Some choose to commemorate their life and times one tattoo at a time. For me, imprinting a piece on my skin forever makes my body feel like mine — like home — not just a vessel that my consciousness was plopped into. My tattoos symbolize the stories I can’t quite find words for yet; but to the general public, they transform me into Hester Prynne’s rebellious kid sister. A sex object. A vagabond.
Men have lurched at the flowers planted along my forearm as if they're ready to pluck the roots from my bones.
The obdurate stares of passersby weigh heavier than the anchor etched on my foot. Strangers seem to follow the ship ingrained in my leg like a sailor drawn to a lighthouse. While tattoos have become increasingly sanctioned –sometimes, even trendy — in mainstream society, women with body modifications are still fetishized.
When I was 20 years old and contemplating the minutiae of my first tattoo (How big will it be? Left foot or right foot? Traditional or New School?), I was also confronted with the reality that I was shifting my social simulacrum, forfeiting agency over my body.
The catcallers across the street and lurkers down the alley now had a trap door through which they could break and enter my personal space. Just days after my first tattoo, a security guard at a liquor store saddled up next to me, offering to massage lotion into my swollen foot.
I ditched my bottle of whiskey in a bargain basket and ran home, my raw foot pulsing with each frenzied stride. I wish I’d known then that I would never stop running from men like him.
It’s not just city streets and cramped trains where women’s tattoos must double as armor; the workplace isn’t even safe. I once had a boss who considered my tattoos noteworthy enough to warrant a department-wide gabfest about my ink once every new moon. My tattoos represent a whole slew of things: a brutal loss, a zest for art, a pursuit of permanence — notice that none of those relate to how well I can sit in a cubicle or crank out a marketing plan.

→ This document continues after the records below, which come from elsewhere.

(* ===== verification/DirName.v ===== *)
(** basename() and dirname() with a buffer for each thread: exercises/31-thread-safety-and-per-thread-storage/dirname-basename.c. *)
From S2P Require Import Prelude CLib Sys ErrorFunctions Calls.
#[local] Open Scope Z_scope.

(** * A buffer *)

(** [None] is a byte that has not been written. *)
Abbreviation block := (list (option ascii)).
Definition fetch (b : block) (i : nat) : option ascii := mjoin (b !! i).
Definition put (b : block) (i : nat) (c : ascii) : option block :=
  if (i <? length b)%nat then Some (<[i := Some c]> b) else None.
(** A C string that begins at the start of the buffer. *)
Fixpoint string_at (b : block) : option bytes :=
  match b with
  | Some c :: b => if ceq c NUL then Some [] else cons c <$> string_at b
  | _ => None
  end.

(** [^] on characters *)
Definition cxor (a b : ascii) : ascii :=
  match a, b with
  | Ascii a0 a1 a2 a3 a4 a5 a6 a7, Ascii b0 b1 b2 b3 b4 b5 b6 b7 =>
      Ascii (xorb a0 b0) (xorb a1 b1) (xorb a2 b2) (xorb a3 b3) (xorb a4 b4) (xorb a5 b5) (xorb a6 b6) (xorb a7 b7)
  end.
Definition value_at (j : nat) (b : block) : option (ascii * block) := x ← fetch b j; Some (x, b).
(** [b[i] ^= e]: [e] leaves a value and a buffer. C leaves open which operand is evaluated first (it gives
    no meaning to an expression where that matters, as it does here). *)
Definition xor_assign (right_first : bool) (i : nat) (e : block -> option (ascii * block)) (b : block) : option (ascii * block) :=
  if right_first then '(v, b) ← e b; x ← fetch b i; b ← put b i (cxor x v); Some (cxor x v, b)
  else x ← fetch b i; '(v, b) ← e b; b ← put b i (cxor x v); Some (cxor x v, b).

(** Source: exercises/31-thread-safety-and-per-thread-storage/dirname-basename.c:40-46 (t_safe_basename, first loop). *)
Fixpoint copy_back (path : bytes) (k : nat) (sz : nat) (buf : block) : option (nat * block) :=
  match k with
  | O => Some (sz, buf)
  | S i =>
      if ceq (char_at path i) "/" then Some (sz, buf)
      else buf ← put buf sz (char_at path i); copy_back path i (S sz) buf
  end.
(** Source: exercises/31-thread-safety-and-per-thread-storage/dirname-basename.c:50-52 (t_safe_basename, second loop). *)
Fixpoint swap_loop (right_first : bool) (fuel i sz : nat) (buf : block) : option block :=
  match fuel with
  | O => None
  | S fuel =>
      if (i <? sz - i)%nat then
        '(_, buf) ← xor_assign right_first i (xor_assign right_first (sz - i - 1) (xor_assign right_first i
                      (value_at (sz - i - 1)))) buf;
        swap_loop right_first fuel (S i) sz buf
      else Some buf
  end.
(** strcpy() *)
Fixpoint copy_str (s : bytes) (i : nat) (buf : block) : option block :=
  match s with
  | [] => put buf i NUL
  | c :: s => buf ← put buf i c; copy_str s (S i) buf
  end.
(** Source: exercises/31-thread-safety-and-per-thread-storage/dirname-basename.c:91-96 (t_safe_dirname, loop). *)
Fixpoint cut_back (k : nat) (buf : block) : option block :=
  match k with
  | O => Some buf
  | S i => c ← fetch buf i; if ceq c "/" then put buf i NUL else cut_back i buf
  end.

(** * Threads *)

(** The keys of the two functions, once they exist; the values of the keys, of each thread; the blocks that
    were allocated; and what the next calls that can fail will return, 0 when the list is empty. *)
Record world := World {
  basename_key : option nat;
  dirname_key : option nat;
  keys : nat;
  specific : gmap (nat * Z) nat;
  heap : list block;
  faults : list Z
}.
Abbreviation M' := (M (libc * world)).
Definition with_faults (l : list Z) (w : world) : world :=
  World (basename_key w) (dirname_key w) (keys w) (specific w) (heap w) l.
Definition set_world (f : world -> world) : M' unit := modify (fun s => (s.1, f s.2)).
Definition fault : M' Z := w ← gets snd; set_world (with_faults (tail (faults w)));; mret (hd 0 (faults w)).

Definition pthread_key_create : M' (Z * nat) :=
  r ← fault;
  w ← gets snd;
  when (r =? 0) (set_world (fun w => World (basename_key w) (dirname_key w) (S (keys w)) (specific w) (heap w) (faults w)));;
  mret (r, keys w).
Definition pthread_getspecific (key : nat) (tid : Z) : M' (option nat) := gets (fun s => specific s.2 !! (key, tid)).
Definition pthread_setspecific (key : nat) (tid : Z) (p : nat) : M' Z :=
  r ← fault;
  when (r =? 0) (set_world (fun w => World (basename_key w) (dirname_key w) (keys w) (<[(key, tid) := p]> (specific w)) (heap w) (faults w)));;
  mret r.
Definition malloc (n : nat) : M' (option nat) :=
  r ← fault;
  w ← gets snd;
  if r =? 0 then
    set_world (fun w => World (basename_key w) (dirname_key w) (keys w) (specific w) (heap w ++ [replicate n None]) (faults w));;
    mret (Some (length (heap w)))
  else set_errno r;; mret None.
Definition store (p : nat) (b : block) : M' unit :=
  set_world (fun w => World (basename_key w) (dirname_key w) (keys w) (specific w) (<[p := b]> (heap w)) (faults w)).
Definition load (p : nat) : M' block := b ← gets (fun s => heap s.2 !! p); deref b.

This alienation and sexualization is not isolated to myself, or to metropolitan millennials, or even to American women. The anti-alt dogma has loomed like a dark cloud over the globe. German tattoo artist Guen Douglas recently transformed an Instagram post into a public forum of tattooed and persecuted women. A slew of comments pinged from every corner of the world recount assumptions of their sexual preferences, barrages of insults, and downright harassment spurred by the artwork adorning their bodies.
To be a visibly tattooed and/or modified woman is to lead an unapologetic existence, to let the lion out of its cage.
Some men are poachers of body and spirit, backing women with modified bodies into one of two corners: the alternative slut or the illustrated derelict. Women’s bodies are defenseless from objectification; we are considered aesthetic currency in the public domain. Your body becomes a battleground.
Modified women have been relegated to carnal currency in a worldwide meat market, appraised like art in a showroom. Our bodies may be canvases, but they are not commodities.
This fetishization, no matter how good natured or genuine, strays far from idolatry. In a study by Psychology Today, men made judgments about women with and without tattoos. Resoundingly, men perceived tattooed women as “less athletic, less motivated, less honest, less generous, less religious, less intelligent and less artistic” than their untapped counterparts. They were also considered less attractive and more promiscuous. They are sex objects.
Huffington Post also reported that the link between visible tattoos and assumed promiscuity is still strong. Newer studies continue to prove that mindset. In this kind of society, tattoos are not adornments; they’re scarlet letters emblazoned on skin, forever ridiculed by intolerant spectators.
The evolution of female agency and equality has further emboldened women to carve themselves in their own image. Tattoos are feats of fearlessness bound by blood and stitched in skin.
They are mutually assured permanence, a disavowal of the finite. Tattoos should not be hailed. Tattoos should not be condemned. They should just be.